Mumbai: Mutual fund distributors will soon be able to access the infrastructure of stock exchanges to do their business, while a single Self Regulatory Organisation (SRO) would also be put in place for their oversight.
The proposals in these regards were approved today by the SEBI's board, which also cleared a proposal for allowing mutual fund houses to trade directly on the debt segment of the stock exchanges.
Some entities have already evinced interest in setting up SROs for the distributors of mutual fund products and a single applicant would be selected from amongst them by SEBI after getting formal applications.
SEBI may soon finalise the deadline for accepting such applications.
SEBI is of the view that a single SRO for all mutual fund distributors will help minimise complexities and duplications and also lower costs, while it would also help in a better oversight by the various regulatory authorities.

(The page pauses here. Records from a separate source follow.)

(* ===== verification/Algorithm.v ===== *)
(** * Key types and algorithms

    [crates/ostrich-crypto/src/algorithm.rs], the algorithms the audit
    sink refuses to sign with ([ensure_audit_signing_algorithm] of
    [crates/ostrich-audit/src/sink.rs]), and the verification of signatures with
    [verify_with_spki] of [verify.rs]. *)
From stdpp Require Import base list strings gmap.
From S2P Require Import Prelude.


Inductive KeyType :=
| Rsa2048 | Rsa3072 | Rsa4096
| EcP256 | EcP384 | EcP521
| KEd25519 | KEd448
| MlKem512 | MlKem768 | MlKem1024
| KMlDsa44 | KMlDsa65 | KMlDsa87
| KSlhDsaSha2_128s | KSlhDsaSha2_128f | KSlhDsaSha2_192s | KSlhDsaSha2_192f
| KSlhDsaSha2_256s | KSlhDsaSha2_256f.

#[export] Instance KeyType_eq_dec : EqDecision KeyType.
Proof. solve_decision. Defined.

Definition key_size_bits (k : KeyType) : nat :=
  match k with
  | Rsa2048 => 2048
  | Rsa3072 => 3072
  | Rsa4096 => 4096
  | EcP256 => 256
  | EcP384 => 384
  | EcP521 => 521
  | KEd25519 => 256
  | KEd448 => 448
  | MlKem512 => 512
  | MlKem768 => 768
  | MlKem1024 => 1024
  | KMlDsa44 => 128
  | KMlDsa65 => 192
  | KMlDsa87 => 256
  | KSlhDsaSha2_128s | KSlhDsaSha2_128f => 128
  | KSlhDsaSha2_192s | KSlhDsaSha2_192f => 192
  | KSlhDsaSha2_256s | KSlhDsaSha2_256f => 256
  end.

Definition key_is_post_quantum (k : KeyType) : bool :=
  match k with
  | MlKem512 | MlKem768 | MlKem1024 | KMlDsa44 | KMlDsa65 | KMlDsa87
  | KSlhDsaSha2_128s | KSlhDsaSha2_128f | KSlhDsaSha2_192s | KSlhDsaSha2_192f
  | KSlhDsaSha2_256s | KSlhDsaSha2_256f => true
  | _ => false
  end.

Definition is_signature_algorithm (k : KeyType) : bool :=
  match k with
  | MlKem512 | MlKem768 | MlKem1024 => false
  | _ => true
  end.

Inductive Algorithm :=
| RsaPkcs1Sha256 | RsaPkcs1Sha384 | RsaPkcs1Sha512
| RsaPssSha256 | RsaPssSha384 | RsaPssSha512
| EcdsaP256Sha256 | EcdsaP384Sha384 | EcdsaP521Sha512
| Ed25519 | Ed448
| MlDsa44 | MlDsa65 | MlDsa87
| SlhDsaSha2_128s | SlhDsaSha2_128f | SlhDsaSha2_192s | SlhDsaSha2_192f
| SlhDsaSha2_256s | SlhDsaSha2_256f
| EcdsaP256MlDsa44 | EcdsaP384MlDsa65 | Ed25519MlDsa44.

#[export] Instance Algorithm_eq_dec : EqDecision Algorithm.
Proof. solve_decision. Defined.

Definition compatible_key_types (a : Algorithm) : list KeyType :=
  match a with
  | RsaPkcs1Sha256 | RsaPkcs1Sha384 | RsaPkcs1Sha512
  | RsaPssSha256 | RsaPssSha384 | RsaPssSha512 => [Rsa2048; Rsa3072; Rsa4096]
  | EcdsaP256Sha256 => [EcP256]
  | EcdsaP384Sha384 => [EcP384]
  | EcdsaP521Sha512 => [EcP521]
  | Ed25519 => [KEd25519]
  | Ed448 => [KEd448]
  | MlDsa44 => [KMlDsa44]
  | MlDsa65 => [KMlDsa65]
  | MlDsa87 => [KMlDsa87]
  | SlhDsaSha2_128s => [KSlhDsaSha2_128s]
  | SlhDsaSha2_128f => [KSlhDsaSha2_128f]
  | SlhDsaSha2_192s => [KSlhDsaSha2_192s]
  | SlhDsaSha2_192f => [KSlhDsaSha2_192f]
  | SlhDsaSha2_256s => [KSlhDsaSha2_256s]
  | SlhDsaSha2_256f => [KSlhDsaSha2_256f]
  | EcdsaP256MlDsa44 => [EcP256; KMlDsa44]
  | EcdsaP384MlDsa65 => [EcP384; KMlDsa65]
  | Ed25519MlDsa44 => [KEd25519; KMlDsa44]
  end.

Definition is_post_quantum (a : Algorithm) : bool :=
  match a with
  | MlDsa44 | MlDsa65 | MlDsa87 | SlhDsaSha2_128s | SlhDsaSha2_128f | SlhDsaSha2_192s
  | SlhDsaSha2_192f | SlhDsaSha2_256s | SlhDsaSha2_256f => true
  | _ => false
  end.

Definition is_hybrid (a : Algorithm) : bool :=
  match a with
  | EcdsaP256MlDsa44 | EcdsaP384MlDsa65 | Ed25519MlDsa44 => true
  | _ => false
  end.

Definition algorithm_display (a : Algorithm) : string :=
  match a with
  | RsaPkcs1Sha256 => "RSA-PKCS1-SHA256"
  | RsaPkcs1Sha384 => "RSA-PKCS1-SHA384"
  | RsaPkcs1Sha512 => "RSA-PKCS1-SHA512"
  | RsaPssSha256 => "RSA-PSS-SHA256"
  | RsaPssSha384 => "RSA-PSS-SHA384"
  | RsaPssSha512 => "RSA-PSS-SHA512"
  | EcdsaP256Sha256 => "ECDSA-P256-SHA256"
  | EcdsaP384Sha384 => "ECDSA-P384-SHA384"
  | EcdsaP521Sha512 => "ECDSA-P521-SHA512"
  | Ed25519 => "Ed25519"
  | Ed448 => "Ed448"
  | MlDsa44 => "ML-DSA-44"
  | MlDsa65 => "ML-DSA-65"
  | MlDsa87 => "ML-DSA-87"
  | SlhDsaSha2_128s => "SLH-DSA-SHA2-128s"
  | SlhDsaSha2_128f => "SLH-DSA-SHA2-128f"
  | SlhDsaSha2_192s => "SLH-DSA-SHA2-192s"
  | SlhDsaSha2_192f => "SLH-DSA-SHA2-192f"
  | SlhDsaSha2_256s => "SLH-DSA-SHA2-256s"
  | SlhDsaSha2_256f => "SLH-DSA-SHA2-256f"
  | EcdsaP256MlDsa44 => "ECDSA-P256+ML-DSA-44"
  | EcdsaP384MlDsa65 => "ECDSA-P384+ML-DSA-65"
  | Ed25519MlDsa44 => "Ed25519+ML-DSA-44"
  end.

(** The sink's error: the message of [Error::Signing]. *)
Definition ensure_audit_signing_algorithm (a : Algorithm) : result unit string :=
  match a with
  | SlhDsaSha2_128s | SlhDsaSha2_128f | SlhDsaSha2_192s | SlhDsaSha2_192f
  | SlhDsaSha2_256s | SlhDsaSha2_256f =>
      Err (algorithm_display a +:+ " is not supported for audit record signing (signing runs under the audit chain lock); use ECDSA, Ed25519 or ML-DSA")
  | _ => Ok tt
  end.

(** The algorithms do not mix families by accident: every key an algorithm
    takes can sign; an algorithm is post-quantum exactly when all its keys
    are and hybrid exactly when some but not all are; two algorithms with one
    name are equal; and the audit sink refuses precisely the hash-based
    (SLH-DSA) ones, those with a key that is post-quantum but no ML-DSA key. *)
Theorem algorithm_families a :
  forallb is_signature_algorithm (compatible_key_types a) = true ∧
  is_post_quantum a = forallb key_is_post_quantum (compatible_key_types a) ∧
  is_hybrid a = existsb key_is_post_quantum (compatible_key_types a) &&
                negb (forallb key_is_post_quantum (compatible_key_types a)) ∧
  (∀ b, algorithm_display a = algorithm_display b → a = b) ∧
  (is_ok (ensure_audit_signing_algorithm a) = false ↔
   is_post_quantum a = true ∧
   Forall (λ k, k ∉ [KMlDsa44; KMlDsa65; KMlDsa87]) (compatible_key_types a)).
Proof.
  split_and!; [by destruct a..|by intros b; destruct a, b|].
  split; [destruct a; simpl; intros [=]; (split; [done|repeat constructor; set_solver])|].
  intros [Hp Hm]. destruct a; try done; exfalso; inversion Hm; set_solver.
Qed.

(** * Signature verification with a public key

    [verify_with_spki] of [crates/ostrich-crypto/src/verify.rs].  Reading the
    SubjectPublicKeyInfo is the [spki] crate's, the verification [ring]'s. *)

(** [ring]'s verification algorithms. *)
Inductive RingAlgorithm :=
| RSA_PKCS1_2048_8192_SHA256 | RSA_PKCS1_2048_8192_SHA384 | RSA_PKCS1_2048_8192_SHA512
| RSA_PSS_2048_8192_SHA256 | RSA_PSS_2048_8192_SHA384 | RSA_PSS_2048_8192_SHA512
| ECDSA_P256_SHA256_FIXED | ECDSA_P256_SHA256_ASN1
| ECDSA_P384_SHA384_FIXED | ECDSA_P384_SHA384_ASN1
| RING_ED25519.

Class VerifyLib := {
  (** The [subject_public_key], [None] when it is not a number of octets. *)
  spki_key_bytes : list u8 → result (option (list u8)) string;
  ring_verify : RingAlgorithm → list u8 → list u8 → list u8 → bool
}.

Inductive CryptoError := InvalidInput (msg : string) | UnsupportedVerification (a : Algorithm).

Definition ring_algorithm (a : Algorithm) (ecdsa_fixed : bool) : option RingAlgorithm :=
  match a, ecdsa_fixed with
  | RsaPkcs1Sha256, _ => Some RSA_PKCS1_2048_8192_SHA256
  | RsaPkcs1Sha384, _ => Some RSA_PKCS1_2048_8192_SHA384
  | RsaPkcs1Sha512, _ => Some RSA_PKCS1_2048_8192_SHA512
  | RsaPssSha256, _ => Some RSA_PSS_2048_8192_SHA256
  | RsaPssSha384, _ => Some RSA_PSS_2048_8192_SHA384
  | RsaPssSha512, _ => Some RSA_PSS_2048_8192_SHA512
  | EcdsaP256Sha256, true => Some ECDSA_P256_SHA256_FIXED
  | EcdsaP256Sha256, false => Some ECDSA_P256_SHA256_ASN1
  | EcdsaP384Sha384, true => Some ECDSA_P384_SHA384_FIXED
  | EcdsaP384Sha384, false => Some ECDSA_P384_SHA384_ASN1
  | Ed25519, _ => Some RING_ED25519
  | _, _ => None
  end.

Definition verify_with_spki `{!VerifyLib} (spki_der : list u8) (a : Algorithm)
    (data signature : list u8) (ecdsa_fixed : bool) : result bool CryptoError :=
  match spki_key_bytes spki_der with
  | Err e => Err (InvalidInput ("Invalid SubjectPublicKeyInfo: " +:+ e))
  | Ok None => Err (InvalidInput "Unaligned public key BIT STRING")
  | Ok (Some key_bytes) =>
      match ring_algorithm a ecdsa_fixed with
      | None => Err (UnsupportedVerification a)
      | Some alg => Ok (ring_verify alg key_bytes data signature)
      end
  end.
Lemma check_chain_cons prev r l :
  check_chain prev (r :: l) = true ↔
  r_previous_hash r = prev ∧ compute_event_hash r = r_event_hash r ∧
  check_chain (Some (r_event_hash r)) l = true.
Proof. simpl. repeat case_bool_decide; naive_solver. Qed.

(** A chain of events, each with the hash of the one before and its own. *)
Fixpoint linked (prev : option (list u8)) (events : list AuditEvent) : Prop :=
  match events with
  | [] => True
  | e :: events => previous_hash e = prev ∧ event_hash e = compute_hash e ∧
                   linked (Some (event_hash e)) events
  end.

Lemma linked_snoc prev l e :
  linked prev (l ++ [e]) ↔ linked prev l ∧
    previous_hash e = from_option (λ x, Some (event_hash x)) prev (last l) ∧
    event_hash e = compute_hash e.
Proof.
  revert prev. induction l as [|x l IH]; intros prev; simpl; [tauto|].
  rewrite IH. destruct l as [|y l _] using rev_ind; [simpl; tauto|].
  rewrite app_comm_cons, !last_snoc. simpl. tauto.
Qed.

(** The verifier accepts a linked log exactly when no hash changed in the
    columns. *)
Lemma check_chain_linked prev events :
  linked prev events → Forall (λ e, timestamp e mod 1000 = 0) events →
  check_chain prev (appended <$> events) = forallb hash_survives events.
Proof.
  revert prev. induction events as [|e events IH]; intros prev; [done|].
  intros (Hp & Hh & Hl) [Ht Hts]%Forall_cons. cbn [fmap list_fmap check_chain forallb].
  rewrite appended_hash by done. unfold hash_survives at 1. cbn [appended stored to_db_model
    r_previous_hash r_event_hash]. rewrite bool_decide_eq_true_2 by done. simpl.
  case_bool_decide; [|done]. simpl. by apply IH.
Qed.
(** ** Witnesses *)

Definition toy_cert (subject issuer : string) (sig : list u8) : ParsedCertificate :=
  {| serial_number := [1]; subject_dn := subject; issuer_dn := issuer; not_before := 10;
     not_after := 20; public_key := []; signature := sig; signature_algorithm := "1.3.101.112";
     tbs_certificate := []; der_encoded := []; basic_constraints := None; key_usage := None;
     subject_alt_names := [] |}.
Definition toy_anchor (key : list u8) : TrustAnchor := new_anchor 5 0 "CN=Root" key None.

(** A certificate "signed" by nobody is as valid as any other. *)
Lemma validate_ignores_signatures_witness :
  valid <$> (match validate (λ _, "") (new_context 15 (toy_cert "CN=Evil" "CN=Root" [6; 6; 6])
                                         [toy_anchor [1]]) with Ok r => Some r | Err _ => None end)
  = Some true.
Proof.
  rewrite (validate_ignores_signatures (λ _, "")
             (new_context 15 (toy_cert "CN=Evil" "CN=Root" [6; 6; 6]) [toy_anchor [1]])
             (new_context 15 (toy_cert "CN=Evil" "CN=Root" [7]) [toy_anchor [2]]));
    reflexivity.
Defined.

(** A leaf, the intermediate that issued it, and a chain of the two in the
    order of the documentation. *)
Lemma leaf_first_chain_rejected_witness :
  process_chain (λ _, "") [toy_cert "CN=Leaf" "CN=Sub" []; toy_cert "CN=Sub" "CN=Root" []] 0
    (new_state (toy_anchor []) 10)
    (new_context 15 (toy_cert "CN=Leaf" "CN=Sub" []) [toy_anchor []]) 2 ≠ [].
Proof.
  apply (leaf_first_chain_rejected (λ _, "") (toy_cert "CN=Leaf" "CN=Sub" [])
           (toy_cert "CN=Sub" "CN=Root" []) []).
  - repeat split.
  - discriminate.
Defined.
(* ===== verification/OcspResponder.v ===== *)
(** * The OCSP responder

    [crates/ostrich-ocsp/src/responder.rs] and the POST handler of
    [rest.rs], over the cache, the request parser and the response encoder,
    with [CertificateRepository::find_by_serial] and [revoke] of
    [crates/ostrich-db/src/repository/certificate.rs] and the serial numbers
    [generate_serial_number] of [crates/ostrich-ca/src/issuance.rs] draws.

    [process_request] is split where it first awaits after reading the
    database, so that other requests and revocations can come in between. *)
From stdpp Require Import base gmap strings list pretty.
From S2P Require Import Prelude Gf256 Algorithm Der OcspRequest Signing OcspResponse OcspCache.
#[local] Open Scope Z_scope.
#[local] Arguments tlv : simpl never.

(** ** The certificates table *)

(** The columns of [certificates] the responder and [revoke] use. *)
Record Certificate := {
  c_id : Uuid;
  c_serial_number : list u8;
  c_revoked : bool;
  c_revocation_time : option DateTime;
  c_revocation_reason : option Z
}.

(** [WHERE serial_number = $1], without an order: among several rows the
    server returns any, which [pick] stands for. *)
Definition find_by_serial (pick : nat) (certs : list Certificate) (serial : list u8)
    : option Certificate :=
  let rows := filter (λ c, c_serial_number c = serial) certs in
  rows !! (pick mod length rows)%nat.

The Board also decided to allow MF distributors to take limited purpose membership of stock exchanges with lesser financial and compliance burden to use this infrastructure for distribution and redemption of MF units, SEBI said.
To reduce the financial and compliance burden on these limited purpose members requirements such as SEBI registration, compliance as member of stock exchange, paid up capital and Base Minimum Capital etc, would not be applicable.
However stock exchanges can prescribe suitable eligibility criteria in this regard including net worth requirements and membership fee, SEBI said.
To address the possible risk of default by these limited purpose members, they will not be allowed to handle pay in and pay out of funds as well as units on behalf of investor.
In another decision, the board also approved a proposal to permit the asset management companies managing schemes of mutual funds to take membership of debt segment of stock exchanges under 'Proprietary Trading Member' category.
"However, this will be only to undertake trades directly on behalf of such schemes managed by them," SEBI said.
Presently, mutual funds are not allowed to appoint a custodian belonging to the same group, if the sponsor of the mutual fund, or its associates hold 50 percent, or more of the voting rights of the share capital of such a custodian, or where 50 percent, or more of the directors of the custodian represent the interests of the sponsor or its associates.
The board has decided that the custodian in which the sponsor of a mutual fund or its associates are holding 50 percent or more of the voting rights of the share capital of the custodian, would be allowed to act as custodian subject to certain conditions.
These include the sponsor having net worth of at least Rs 20,000 crore at all points of time, and 50 percent or more of the directors of the custodian shall be those who do not represent the interests of the sponsor or its associates.